По своей природе эстетические сложности и непонимания
созвучны кажущейся разнородности поэтического пространства, о котором идет
речь. Кикоин написал множество замечательных стихотворений – очень разных
не только по тематике, но и по настроению, ритмике, стилистике; разных до такой
степени, что совсем не всегда его рука узнается мгновенно. За относительно
короткое время он опубликовал пять поэтических книг и практически подготовил шестую.
Несмотря на то что эта задача, разумеется, неразрешима
на нескольких страницах, я бы хотел попытаться осмыслить несколько частных, но,
как мне кажется, все же более чем вспомогательных герменевтических ключей.
В книге Кикоина «От августа до августа» есть
стихотворение, которое мне кажется очень важным для понимания поэтики Кикоина в
целом. Стоит привести его полностью, не разбирая на цитаты, не только как
цельное поэтическое произведение, но и как достаточно единонаправленный и
продуманный акт поэтической саморефлексии:
Моя мирская профессия
наградила меня понятием
ортогональности:
говоря по-русски –
полной перпендикулярности
ко всему,
говоря геометрически –
умению не отбрасывать тень
ни в одном из измерений,
говоря музыкально –
непопаданию
ни в одну из тональностей,
говоря исторически –
несовпадению
ни с одной из эпох.
говоря по-простому,
она объяснила мне,
что значит –
сочинять стихи.
На первый взгляд, это утверждение звучит странно, и
оно почти неизбежно вызывает многочисленные вопросы. Во-первых, разве поэзия –
это, в первую очередь, не искусство гармонии, искусство создавать созвучия
звуков и смыслов? И разве такая гармония возможна при «непопадании ни в одну из
тональностей»? Во-вторых, разве поэзия не является продолжением уже сказанного
великими поэтами прошлого, перекличкой голосов, диалогом с голосами прошлого из
нового, лишь частично предугаданного ими времени? Еще более странным это
утверждение кажется, будучи высказанным поэтом, который легко находил самые
разные созвучия и переходил с одного поэтического языка на другой. Более того,
с гармонической точки зрения, метрика Кикоина хотя часто и сложна, но тщательно
выверена. То же самое можно сказать и в отношении поэтических и культурных
традиций; Кикоин перекликался со многими из них и, вероятно, не мыслил поэзию
вне этого разговора. Тогда почему же он определял сущность поэтического письма
в качестве «ортогональной» им всем – и конвенциональной музыкальной
гармонии, и любой эпохе?
Попробуем разобраться.
В предисловии к той же книге «От августа до августа»

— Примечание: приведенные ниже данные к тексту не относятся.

(* ===== verification/Module.v ===== *)
(** * The serial module (samples/ble_module: at/at_cmd.c, app_ble.c, main.c, app_input.c)

    The commands, the link and the list of found devices.  What the module's UART sends, and
    the calls it makes into the host, the settings and the LEDs, are recorded in order; the
    answer a call gets is the parameter [host], a function of the calls made before it.
    Configured as in [autoconf_rmc.h]: QPPS profile, quick connection by fixed handles, no
    automatic reconnection, device names with the prefix "ZRS". *)
From S2P Require Import Prelude CString AtMisc AtLine FlashNor Nvram.
From stdpp Require Import strings.
#[local] Open Scope Z_scope.

(** ** Constants *)
Definition BLE_ROLE_SLAVE : Z := 0.
Definition BLE_ROLE_MASTER : Z := 1.
Definition INITIALIZED : Z := 0.
Definition READY : Z := 1.
Definition INQUIRING : Z := 4.
Definition ADVERTISING : Z := 5.
Definition CONNECTING : Z := 6.
Definition CONNECTED : Z := 7.
Definition RSSI_NUM : Z := 5.
Definition DEV_TOTAL : Z := 5.
Definition BLE_NAME_MAX_LEN : Z := 18.
Definition BLE_ADV_NAME_DFLT : string := "ZRS1000001".
Definition BLE_DEVICE_ADDR_DFLT : string := "11:22:33:44:55:66".
Definition BLE_TARGET_ADDR_DFLT : string := "00:00:00:00:00:00".
Definition CONFIG_DEVICE_NAME_PREFIX : string := "ZRS".
Definition BT_CONN_CONNECT_SCAN : Z := 1.
Definition BT_CONN_CONNECT : Z := 2.
Definition BT_CONN_CONNECTED : Z := 3.
Definition BT_LE_ADV_IND : Z := 0.
Definition BT_LE_ADV_SCAN_RSP : Z := 4.
Definition BT_DATA_NAME_SHORTENED : Z := 8.
Definition BT_DATA_NAME_COMPLETE : Z := 9.
Definition BT_ADDR_LE_STR_LEN : Z := 27.
Definition EALREADY : Z := 69.
Definition EIO : Z := 5.
Definition MSG_OTA_EVENT : Z := 2.
Definition MSG_SCAN_TIME_OUT : Z := 3.
Definition MSG_CREATE_LE_TIME_OUT : Z := 4.
Definition MSG_CONNECTED : Z := 5.
Definition MSG_DISCOVER_COMPLETE : Z := 6.
Definition MSG_DISCONNECT : Z := 8.
Definition MSG_DISCONNECTED : Z := 9.
Definition LED_STATE_IND_PIN : Z := 6.
Definition CONN_STATE_IND_PIN : Z := 7.
Definition CONN_INT_PIN : Z := 8.
Definition POWM_MODE_PIN : Z := 18.
Definition MOUDULE_SVC_HANDLE_START : Z := 16.
Definition MOUDULE_SVC_HANDLE_END : Z := 22.
Definition QPPS_TX_HDL : Z := 2.
Definition QPPS_RX_CH_CCC_HDL : Z := 6.

(** ** State *)
Record ble_dev := BleDev {
  d_addr : bt_addr_le; rssi_cur_index : Z; rssi : list Z; rssi_av : Z; rssi_cnt : Z; d_name : list Z }.
#[export] Instance eta_ble_dev : EtaRecord ble_dev := fun r =>
  BleDev (d_addr r) (rssi_cur_index r) (rssi r) (rssi_av r) (rssi_cnt r) (d_name r).
Definition dev_zero : ble_dev := BleDev BT_ADDR_LE_ANY 0 (replicate 5 0) 0 0 (replicate 18 0).

Record ble_params := BleParams {
  role : Z; auto_conn : Z; state : Z; dev_list : list ble_dev; dev_cnt : Z;
  targed_addr : bt_addr_le; adv_name : list Z; dev_addr : bt_addr_le }.
#[export] Instance eta_ble_params : EtaRecord ble_params := fun r =>
  BleParams (role r) (auto_conn r) (state r) (dev_list r) (dev_cnt r) (targed_addr r) (adv_name r) (dev_addr r).

Inductive mod_event :=
| Uart (out : list Z)
| AdvStop | AdvStart (name : list Z) (err : Z)
| ScanStart (active : bool) (err : Z) | ScanStop
| Host (f : string) (v : Z)
| ConnLookup (addr : bt_addr_le) (st : Z)          (* -1: there is none, else its state *)
| ConnState (conn st : Z) | ConnCreate (addr : bt_addr_le) (conn : Z) | ConnUnref (conn : Z)
| ConnDisconnect (conn err : Z)
| ScanTimer (ms : Z) | ScanTimerStop | CreateTimer (ms : Z)
| Message (type : Z)
| StorageCleared | NvramSet (key : string) (data : list Z)
| Led (pin on period : Z) | GpioRead (pin v : Z) | DeviceBusy (busy : bool)
| DataMode | CmdMode
| GattWrite (handle : Z) (data : list Z) (err : Z) | GattNotify (data : list Z) (err : Z)
| Subscribe (ccc_handle value_handle err : Z)
| SleepMs (ms : Z) | RebootApp | OtaEvent (value : Z) | WakeLock (held : bool) | ServicesRegistered.
#[export] Instance mod_event_dec : EqDecision mod_event.
Proof. solve_decision. Defined.

Record subscribe_params := SubscribeParams { ccc_handle : Z; value_handle : Z }.

Section Module.
Context {NS : Type} `{Nvram NS}.

Record module := Mod {
  ble_param : ble_params;
  pconn : option Z; work_state : Z;       (* app_cb *)
  conn_tmp : option Z;
  ad_name_live : bool; ad_name_len : Z;   (* the name of [ad]: the default, or [adv_name] *)
  module_handle : list Z; sub : subscribe_params;
  qpps_rx_ccc : Z; ota_need_reset : Z; bt_ready_flag : Z; overlay_ready_flag : Z;
  nv : NS; mlog : list mod_event }.
#[global] Instance eta_module : EtaRecord module := fun r =>
  Mod (ble_param r) (pconn r) (work_state r) (conn_tmp r) (ad_name_live r) (ad_name_len r) (module_handle r)
    (sub r) (qpps_rx_ccc r) (ota_need_reset r) (bt_ready_flag r) (overlay_ready_flag r) (nv r) (mlog r).
#[local] Abbreviation MO := (M module).

Context (host : list mod_event -> Z).
(** What lies behind an advertising report in the receive buffer. *)
Context (behind : list Z).

Definition emit (e : mod_event) : MO unit := modify (fun s => s <| mlog ::= (fun t => t ++ [e]) |>).
Definition call (e : Z -> mod_event) : MO Z := s ← get; let v := host (mlog s) in emit (e v);; mret v.
Definition get_bp : MO ble_params := gets ble_param.
Definition upd_bp (f : ble_params -> ble_params) : MO unit := modify (fun s => s <| ble_param ::= f |>).
Definition nvram_config_set_factory (key : string) (d : list Z) : MO unit :=
  modify (fun s => s <| nv ::= (fun n => (nvram_config_set key d n).2) |>);; emit (NvramSet key d).
Definition nvram_config_get_factory (key : string) (len : Z) : MO (Z * list Z) :=
  gets (fun s => nvram_config_get key len (nv s)).

Definition send_async_msg (msg_type : Z) : MO unit := emit (Message msg_type).

(** ** Responses *)
Definition at_cmd_port_print (b : list Z) : MO unit := s ← lift (cstr b); emit (Uart s).
Definition at_cmd_response (b : list Z) : MO unit := at_cmd_port_print b.
Definition CRLF : list Z := [13; 10].
Definition at_cmd_response_ok : MO unit := at_cmd_port_print (str "OK" ++ CRLF ++ [0]).
Definition at_cmd_response_error : MO unit := at_cmd_port_print (str "ERROR" ++ CRLF ++ [0]).
(** "+<name>=", the parameter, CR LF "OK" CR LF. *)
Definition at_cmd_echo (nm p : list Z) : MO unit :=
  at_cmd_response (nm ++ [0]);; at_cmd_response p;; at_cmd_response (CRLF ++ str "OK" ++ CRLF ++ [0]).
(** snprintf_rom(ret, len, ...) and the response; the output is cut to the buffer. *)
Definition at_cmd_printf (len : Z) (out : list Z) : MO unit := at_cmd_response (snprintk len out ++ [0]).
(** %d *)
Fixpoint decimal (fuel : nat) (n : Z) : list Z :=
  match fuel with
  | O => []
  | S fuel => (if n <? 10 then [] else decimal fuel (n / 10)) ++ [48 + n mod 10]
  end.
Definition fmt_d (n : Z) : list Z := if n <? 0 then 45 :: decimal 10 (- n) else decimal 10 n.

(** ** Advertising and scanning *)
Definition ble_state_update (st : Z) : MO unit := upd_bp (fun p => p <| state := st |>).
(** The name advertised: [ad] points to [adv_name] once a name was set. *)
Definition ad_data_set (data_len : Z) : MO Z :=
  modify (fun s => s <| ad_name_live := true |> <| ad_name_len := data_len |>);; mret 0.
Definition advertised_name (s : module) : list Z :=
  if ad_name_live s then take (Z.to_nat (ad_name_len s)) (adv_name (ble_param s)) else str "ZRS1020810".
Definition start_adv : MO unit :=
  emit AdvStop;;
  s ← get;
  err ← call (AdvStart (advertised_name s));
  if negb (err =? 0) then mret tt else ble_state_update ADVERTISING.
Definition start_scan (active : bool) : MO Z := call (ScanStart active).
Definition stop_scan : MO unit := emit ScanStop;; ble_state_update READY.
Definition bt_le_conn_lookup_addr (addr : bt_addr_le) : MO Z := call (ConnLookup addr).

Definition disconnect : MO unit :=
  s ← get;
  match pconn s with
  | Some c => err ← call (ConnDisconnect c); mret tt
  | None =>
      (match conn_tmp s with
       | Some c => err ← call (ConnDisconnect c); send_async_msg MSG_CREATE_LE_TIME_OUT
       | None => at_cmd_response (str "+DISCONNECTED" ++ CRLF ++ [0])
       end);;
      send_async_msg MSG_DISCONNECTED
  end.

(** ** Commands *)
Definition at_cmd_AT : MO unit := at_cmd_response_ok.
Definition switch_role (new_role : Z) : MO unit :=
  p ← get_bp;
  (if new_role =? BLE_ROLE_SLAVE then when (state p =? INQUIRING) stop_scan;; start_adv
   else when (state p =? ADVERTISING) (emit AdvStop));;
  p ← get_bp;
  when (state p =? CONNECTING) disconnect;;
  upd_bp (fun p => p <| role := b2z (truthy new_role) |>).
Definition at_cmd_role_set (p_para : list Z) : MO unit :=
  n ← lift (atoi p_para);
  let role' := u8 n in
  dec ← lift (is_decimal_string p_para);
  if negb dec || (negb (role' =? BLE_ROLE_SLAVE) && negb (role' =? BLE_ROLE_MASTER)) then at_cmd_response_error
  else
    p ← get_bp;
    when (negb (role' =? role p)) (switch_role role';; ble_state_update READY);;
    at_cmd_echo (str "+ROLE=") p_para;;
    nvram_config_set_factory "BT_ROLE" [role'].
Definition at_cmd_role_get : MO unit :=
  p ← get_bp; at_cmd_printf 30 (str "+ROLE=" ++ fmt_d (role p) ++ CRLF).

Definition at_scan_timer_handler : MO unit := send_async_msg MSG_SCAN_TIME_OUT.
Definition at_cmd_start_scan (time_out : Z) : MO unit :=
  err ← start_scan true;
  if truthy err && negb (err =? - EALREADY) then at_cmd_response_error
  else ble_state_update INQUIRING;; when (truthy time_out) (emit (ScanTimer (1000 * time_out))).
Definition at_cmd_inq : MO unit :=
  p ← get_bp;
  if negb (BLE_ROLE_MASTER =? role p) then at_cmd_response_error
  else
    at_cmd_response_ok;;
    upd_bp (fun p => p <| dev_list := replicate 5 dev_zero |> <| dev_cnt := 0 |>);;
    at_cmd_start_scan 1.

(** The two connection functions differ in the host function that makes the connection. *)
Definition conn_create (create : bt_addr_le -> MO (option Z)) (addr : bt_addr_le) : MO Z :=
  st ← bt_le_conn_lookup_addr addr;
  if ((st =? BT_CONN_CONNECT) || (st =? BT_CONN_CONNECTED)) then mret 0
  else
    s ← get;
    go ← (if 0 <=? st then mret true
          else match conn_tmp s with
               | None => mret true
               | Some c =>
                   cs ← call (ConnState c);
                   if cs =? BT_CONN_CONNECT_SCAN then emit (ConnUnref c);; mret true
                   else err ← call (ConnDisconnect c); mret false
               end);
    if negb (go : bool) then mret (-1)
    else
      c ← create addr;
      modify (fun s => s <| conn_tmp := c |>);;
      match c with
      | None => at_cmd_response_error;; mret (-1)
      | Some c => emit (ConnUnref c);; ble_state_update CONNECTING;; mret 0
      end.
Definition bt_conn_create_le (addr : bt_addr_le) : MO (option Z) :=
  c ← call (ConnCreate addr); mret (if c =? 0 then None else Some c).
Definition at_conn_create (addr : bt_addr_le) : MO Z := conn_create bt_conn_create_le addr.
(** The quick variant works on the host's connections and scanner, which answer [Host]. *)
Definition host_call (f : string) : MO Z := call (Host f).
Definition bt_le_scan_update_new (fast_scan : bool) : MO Z :=
  explicit ← host_call "BT_DEV_EXPLICIT_SCAN";
  if truthy explicit then mret 0
  else
    scanning ← host_call "BT_DEV_SCANNING";
    err ← (if truthy scanning then host_call "set_le_scan_enable(0)" else mret 0);
    if truthy err then mret err
    else
      conn ← host_call "bt_conn_lookup_state_le";
      if conn =? 0 then mret 0
      else
        emit (ConnUnref conn);;
        host_call (if fast_scan then "start_le_scan(passive, 0x60, 0x60)" else "start_le_scan(passive, 0x800, 0x12)").
Definition bt_conn_create_le_new (peer : bt_addr_le) : MO (option Z) :=
  valid ← host_call "bt_le_conn_params_valid";
  if valid =? 0 then mret None
  else
    explicit ← host_call "BT_DEV_EXPLICIT_SCAN";
    if truthy explicit then mret None
    else
      conn ← host_call "bt_conn_lookup_addr_le";
      if negb (conn =? 0) then
        st ← call (ConnState conn);
        if st =? BT_CONN_CONNECT_SCAN then
          scanning ← host_call "BT_DEV_SCANNING";
          (if truthy scanning then mret tt else (_ ← bt_le_scan_update_new true; mret tt));;
          emit (CreateTimer 1000);; mret (Some conn)
        else if (st =? BT_CONN_CONNECT) || (st =? BT_CONN_CONNECTED) then mret (Some conn)
        else emit (ConnUnref conn);; mret None
      else
        conn ← call (ConnCreate peer);               (* bt_conn_add_le *)
        if conn =? 0 then mret None
        else
          _ ← bt_le_scan_update_new true;
          emit (CreateTimer 1000);; mret (Some conn).
Definition at_cona_create (addr : bt_addr_le) : MO Z := conn_create bt_conn_create_le_new addr.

Кикоин ясно и лаконично проводит различение между поэтическим актом и
стихотворческой деятельностью. Он не стремится приуменьшить значимость
последней, но подчеркивает и сущностное различие. Нынешние поэтические
дискуссии наполнены обсуждением рифм и размеров; мы постоянно слышим:
«необычная рифма», «редкая рифма», «банальная рифма», «мастер исключительных
рифм». В этих терминах авторы стихов и превозносят друг друга, и ругают, и друг
с другом ссорятся. То же самое касается и размеров. «Четырехстопный анапест с
цезурой недоработан», – может запросто написать один автор стихов другому.
Лингвисты знают, что такие школьные утверждения имеют лишь косвенное отношение
к фонологии стиха, а фактическая мелодика стиха требует описания и анализа в
гораздо более сложных категориях. Вероятно, Кикоин об этом знал; но если и нет,
то, будучи ярким ученым, хотя и в другой области, он, скорее всего, догадывался
об этом интуитивно. В статье «Искусство как утиная охота», опубликованной в
книге «По обе стороны свободы», Кикоин стремился показать и позволить читателю
ощутить те тупиковые ситуации, в которые завело искусство чрезмерное стремление
к технической новизне. Еще в большей степени это можно сказать и о современном
увлечении стихотворческим соревнованием. Именно ему поэзия Кикоина, возвращаясь
к исходной метафоре процитированного выше стихотворения, «ортогональна».
И все же это стихотворение не дает ответа на вопрос о
сущности поэтического акта у Кикоина. Разумеется, серия ответов «от противного»
значительно проясняет ситуацию, но и сама она требует дальнейших прояснений.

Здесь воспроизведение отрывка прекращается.